И было там ещё кое-что.
Голос.
Нет – шёпот.
«Сиело…»
Он присел и повернулся на звук.
В сторону пещеры.
– Кто здесь? – спросил он, обращаясь в темноту.
Молчание. Потом:
– Подойди поближе.
Сиело сглотнул и подумал, не стоит ли повернуть обратно. На краю поля виднелся свет – в окнах его деревни горели свечи. Если прищуриться, можно было даже разглядеть его дом.
– У меня для тебя есть кое-что.
Голос был сладкий, как молоко с мёдом. Мягкий, бархатистый.
Он шагнул вперёд.
– Чуть ближе…
И Сиело шагал вперёд, пока не оказался у входа в пещеру.
Внутри стояла женщина, купаясь в ярком свете. На ней было платье, меняющее цвет прямо на глазах.
А ещё там стоял сундук. Он открылся сам собой. Внутри лежали драгоценные камни, сверкая в ночи, словно звёзды, собранные со всей вселенной.
– Это мне? – Сиело широко раскрыл глаза, не сводя их с камней-самоцветов. Ни о чём другом в жизни он не мечтал так сильно.
– Можешь оставить себе всё, что поместится в карманах, – сказала женщина.
Он шагнул вперёд, раскрыв руки и согнув пальцы.
Но как только он вошёл в пещеру, женщина исчезла.

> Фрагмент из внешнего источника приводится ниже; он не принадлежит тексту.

(* ===== verification/App.v ===== *)
(** * App: the router [main] and the multi-tab world

    [main] (src/Facility.py, lines 381-409) runs on every rerun of a
    browser tab: the login form when the tab is not logged in, the
    password change when the user's fresh row has [force_reset = 1], and
    otherwise the Logout button and the view of the role cached in the
    tab's [user_data].  A [world] holds the database and the random
    generator shared by every tab, and the session state of each tab; a
    [step] is one rerun of one tab on one event. *)

From S2P Require Import Prelude Schema Workflow Cart Auth.

(** A user's action in a rerun: which widget is clicked, with the
    values of the widgets it reads. *)
Inductive event :=
| ELogin (u p : string)
| EChangePassword (p1 p2 : string)
| ELogout
| EAdd (cat sel : string) (qty : Z)
| ESubmit
| EAdminIssue (rid : string)
| EAdminResolve (rid : string)
| EAdminQuote (rid v : string) (c : Q) (img : option blob)
| EApprove (rid : string)
| EDecline (rid : string)
| ESacValidate (rid : string) (cost : Q) (note : string)
| EHodApprove (rid : string)
| EHodDecline (rid : string)
| EMarkPaid (pid : string)
| ECreateUser (u p n e r d h : string).

Section Router.
Context `{Platform}.

(** Lines 216-218: the Submit button is shown when the cart is not
    empty. *)
Definition staff_submit (user : user_row) : App reply :=
  let* ss := read_sess in
  if bool_decide (cart ss = []) then st_ret Unavailable
  else process_cart_submission user ;;; st_ret (Info "Sent").

(** Lines 400-409: the view of the cached role, and the widgets it
    renders. *)
Definition role_view (user : user_row) (ev : event) : App reply :=
  let role := u_role user in
  if bool_decide (role = "Staff") then
    match ev with
    | EAdd cat sel qty => staff_add cat sel qty
    | ESubmit => staff_submit user
    | _ => st_ret Unavailable
    end
  else if bool_decide (role = "Dept HOD") then
    match ev with
    | EHodApprove rid => hod_approve (u_email user) rid
    | EHodDecline rid => hod_decline (u_email user) rid
    | _ => st_ret Unavailable
    end
  else if bool_decide (role = "Admin") then
    match ev with
    | EAdminIssue rid => admin_issue rid
    | EAdminResolve rid => admin_resolve rid
    | EAdminQuote rid v c img => admin_quote rid v c img
    | _ => st_ret Unavailable
    end
  else if bool_decide (role = "SS HOD") then
    match ev with
    | EApprove rid => approver_approve role "Pending SS HOD" "Pending SAC" rid
    | EDecline rid => approver_decline "Pending SS HOD" rid
    | _ => st_ret Unavailable
    end
  else if bool_decide (role = "SAC") then
    match ev with
    | ESacValidate rid cost note => sac_validate rid cost note
    | _ => st_ret Unavailable
    end
  else if bool_decide (role = "ED") then
    match ev with
    | EApprove rid => approver_approve role "Pending ED" "Pending GMD" rid
    | EDecline rid => approver_decline "Pending ED" rid
    | _ => st_ret Unavailable
    end
  else if bool_decide (role = "GMD") then
    match ev with
    | EApprove rid => approver_approve role "Pending GMD" "Approved" rid
    | EDecline rid => approver_decline "Pending GMD" rid
    | _ => st_ret Unavailable
    end
  else if bool_decide (role = "Accounts") then
    match ev with
    | EMarkPaid pid => accounts_mark_paid pid
    | _ => st_ret Unavailable
    end
  else if bool_decide (role = "Superuser") then
    match ev with
    | ECreateUser u p n e r d h => create_user u p n e r d h
    | _ => st_ret Unavailable
    end
  else st_ret Unavailable.

(** Lines 381-409.  [get_user] returning [None] makes the subscript
    [current_u_data['force_reset']] raise a TypeError; an empty
    [user_data] makes [user['name']] raise a KeyError. *)
Definition main (ev : event) : App reply :=
  let* ss := read_sess in
  if negb (logged_in ss) then
    match ev with
    | ELogin u p => login u p
    | _ => st_ret Unavailable
    end
  else
    let* d := read_db in
    match get_user d (current_user_key ss) with
    | None => st_throw (TypeError "'NoneType' object is not subscriptable")
    | Some cur =>
        if bool_decide (u_force_reset cur = 1%Z) then
          match ev with
          | EChangePassword p1 p2 => change_password p1 p2
          | _ => st_ret Unavailable
          end
        else
          match user_data ss with
          | None => st_throw (KeyError "name")
          | Some user =>
              match ev with
              | ELogout => logout
              | _ => role_view user ev
              end
          end
    end.
End Router.

(** ** The world: one database, many tabs *)

Record world := {
  w_db : db;
  w_sessions : gmap nat session;
  w_rng : nat
}.

(** A tab seen for the first time starts from the initial session state. *)
Definition session_of (w : world) (sid : nat) : session :=
  default initial_session (w_sessions w !! sid).

Section World.
Context `{Platform}.

(** One rerun of tab [sid] on [ev]. *)
Definition step (w : world) (sid : nat) (ev : event) : world * (exn + reply) :=
  let '(s', r) := main ev {| rs_db := w_db w; rs_sess := session_of w sid; rs_rng := w_rng w |} in
  ({| w_db := rs_db s'; w_sessions := <[sid := rs_sess s']> (w_sessions w); w_rng := rs_rng s' |}, r).

(** Line 75, at a start of the server: [init_db] on the file, and no tab. *)
Definition start (d : db) (rng : nat) : world :=
  {| w_db := init_db d; w_sessions := ∅; w_rng := rng |}.

Inductive reachable : world -> Prop :=
| reach_init : reachable (start empty_db 0)
| reach_step w sid ev : reachable w -> reachable (fst (step w sid ev))
| reach_restart w : reachable w -> reachable (start (w_db w) (w_rng w)).

(** A rerun of some tab, or a restart of the server. *)
Definition world_step (w w' : world) : Prop :=
  (exists sid ev, w' = fst (step w sid ev)) \/ w' = start (w_db w) (w_rng w).

(** A run of the system from [w] through the worlds [ws]. *)
Fixpoint trace_from (w : world) (ws : list world) : Prop :=
  match ws with
  | [] => True
  | w' :: ws' => world_step w w' /\ trace_from w' ws'
  end.
End World.

Definition status_at (rid : string) (w : world) : option string :=
  r_status <$> requests (w_db w) !! rid.

(** How many times the status of [rid] changes along a run. *)
Fixpoint status_changes (rid : string) (w : world) (ws : list world) : nat :=
  match ws with
  | [] => 0
  | w' :: ws' =>
      (if bool_decide (status_at rid w = status_at rid w') then 0 else 1) +
      status_changes rid w' ws'
  end.

(** ** Every rerun refines the workflow *)

Lemma route_status_initial i :
  exists st, route_status i = status_name st /\ initial_status st.
Proof.
  unfold route_status, initial_status.
  case_bool_decide; [by exists PendingAdmin; auto|].
  destruct (_ && _); [by exists PendingAdmin; auto|by exists PendingDeptHOD; auto].
Qed.

(** Filing a request at a free key under an initial status is one
    [spec_create] step. *)
Lemma insert_initial_spec a0 r st :
  r_status r = status_name st -> initial_status st ->
  forall m, keys_ok m /\ rtc spec_step a0 (r_status <$> m) -> m !! r_id r = None ->
  keys_ok (<[r_id r := r]> m) /\ rtc spec_step a0 (r_status <$> <[r_id r := r]> m).
Proof.
  intros Hst Hinit m [Hk Hs] Hfree. split.
  - by apply map_Forall_insert_2.
  - rewrite fmap_insert, Hst. eapply rtc_r; [exact Hs|].
    apply spec_create; [by rewrite lookup_fmap, Hfree|done].
Qed.

Section RouterSpec.
Context `{Platform}.

Lemma submit_other_spec u i : refines_spec (submit_other u i).
Proof.
  intros a0. unfold submit_other. preserve_steps.
  destruct (route_status_initial i) as (st & Hst & Hinit).
  apply preserves_insert_request. by apply (insert_initial_spec a0 _ st).
Qed.

Lemma submit_stationary_spec u l : refines_spec (submit_stationary u l).
Proof.
  intros a0. unfold submit_stationary. preserve_steps.
  apply preserves_insert_request. apply (insert_initial_spec a0 _ PendingAdmin); [done|by right].
Qed.

Lemma process_cart_submission_spec u : refines_spec (process_cart_submission u).
Proof.
  intros a0. unfold process_cart_submission. preserve_steps.
  - apply submit_stationary_spec.
  - apply preserves_iter. intros i _. apply submit_other_spec.
Qed.

Lemma keeps_requests_spec {A} (m : App A) :
  (forall P, preserves (on_requests P) m) -> refines_spec m.
Proof. intros Hm a0. apply Hm. Qed.

Lemma login_spec u p : refines_spec (login u p).
Proof. apply keeps_requests_spec. intros P. unfold login. preserve_steps. Qed.

Lemma change_password_spec p1 p2 : refines_spec (change_password p1 p2).
Proof. apply keeps_requests_spec. intros P. unfold change_password. preserve_steps. Qed.

Lemma create_user_spec u p n e r d h : refines_spec (create_user u p n e r d h).
Proof. apply keeps_requests_spec. intros P. unfold create_user. preserve_steps. Qed.

Lemma logout_spec : refines_spec logout.
Proof. apply keeps_requests_spec. intros P. unfold logout. preserve_steps. Qed.

Lemma staff_add_spec cat sel qty : refines_spec (staff_add cat sel qty).
Proof. apply keeps_requests_spec. intros P. unfold staff_add. preserve_steps. Qed.

Lemma staff_submit_spec user : refines_spec (staff_submit user).
Proof. intros a0. unfold staff_submit. preserve_steps. apply process_cart_submission_spec. Qed.

Lemma role_view_spec user ev : refines_spec (role_view user ev).
Proof.
  intros a0. unfold role_view.
  repeat case_bool_decide; destruct ev; try apply preserves_ret;
    try match goal with Hr : u_role user = _ |- _ => rewrite Hr end;
    first
      [ apply (approver_approve_spec _ PendingSSHOD PendingSAC); reflexivity
      | apply (approver_approve_spec _ PendingED PendingGMD); reflexivity
      | apply (approver_approve_spec _ PendingGMD Approved); reflexivity
      | apply (approver_decline_spec "SS HOD" PendingSSHOD PendingSAC); reflexivity
      | apply (approver_decline_spec "ED" PendingED PendingGMD); reflexivity
      | apply (approver_decline_spec "GMD" PendingGMD Approved); reflexivity
      | apply staff_add_spec | apply staff_submit_spec | apply create_user_spec
      | apply hod_approve_spec | apply hod_decline_spec | apply admin_issue_spec
      | apply admin_resolve_spec | apply admin_quote_spec | apply sac_validate_spec
      | apply accounts_mark_paid_spec ].
Qed.

Lemma main_spec ev : refines_spec (main ev).
Proof.
  intros a0. unfold main. preserve_steps.
  all: first [apply login_spec | apply change_password_spec | apply logout_spec | apply role_view_spec].
Qed.
End RouterSpec.


(** ** The world refines the workflow *)

Section WorldSpec.
Context `{Platform}.

Definition run_of (w : world) (sid : nat) : run_state :=
  {| rs_db := w_db w; rs_sess := session_of w sid; rs_rng := w_rng w |}.

Lemma step_db w sid ev : w_db (fst (step w sid ev)) = rs_db (fst (main ev (run_of w sid))).
Proof. unfold step. by destruct (main ev _). Qed.

Lemma step_sessions w sid ev :
  w_sessions (fst (step w sid ev)) = <[sid := rs_sess (fst (main ev (run_of w sid)))]> (w_sessions w).
Proof. unfold step. by destruct (main ev _). Qed.

Lemma init_db_requests d : requests (init_db d) = requests d.
Proof. unfold init_db. by destruct (users d !! "super"). Qed.

Lemma world_step_spec w w' :
  keys_ok (requests (w_db w)) -> world_step w w' ->
  keys_ok (requests (w_db w')) /\ rtc spec_step (abs_status (w_db w)) (abs_status (w_db w')).
Proof.
  intros Hk [(sid & ev & ->)| ->].
  - rewrite step_db. apply (main_spec ev (abs_status (w_db w)) (run_of w sid)).
    split; [done|apply rtc_refl].
  - unfold abs_status. cbn. rewrite init_db_requests. split; [done|apply rtc_refl].
Qed.

Lemma steps_spec w ws :
  keys_ok (requests (w_db w)) -> trace_from w ws ->
  forall w', w' ∈ ws -> rtc spec_step (abs_status (w_db w)) (abs_status (w_db w')).
Proof.
  revert w. induction ws as [|w1 ws IH]; intros w Hk Htr w' Hin; [set_solver|].
  destruct Htr as [Hs Htr]. destruct (world_step_spec _ _ Hk Hs) as [Hk1 Hr1].
  apply elem_of_cons in Hin as [->|Hin]; [done|].
  etrans; [exact Hr1|by apply (IH w1)].
Qed.

Lemma reachable_spec w :
  reachable w -> keys_ok (requests (w_db w)) /\ rtc spec_step ∅ (abs_status (w_db w)).
Proof.
  induction 1 as [|w sid ev _ IH|w _ IH].
  - split; [apply map_Forall_empty|apply rtc_refl].
  - destruct IH as [Hk Hs]. destruct (world_step_spec w (fst (step w sid ev))) as [Hk' Hs']; [done|by left; eauto|].
    split; [done|by etrans].
  - destruct IH as [Hk Hs]. destruct (world_step_spec w (start (w_db w) (w_rng w))) as [Hk' Hs']; [done|by right|].
    split; [done|by etrans].
Qed.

А самоцветы в его руках превратились в пыль.
Сиело отшатнулся, потом ахнул. Поле высохло; трава превратилась в грязь, а пшеница – в камни.
– Нет, нет… – он закричал, когда эмблема на его запястье покрылась струпьями и отвалилась – а на её месте появилось что-то другое. Глаз с чёрным, как ночь, зрачком.
Проклятие.
Больше в Пещеру Вещей не входил никто и никогда.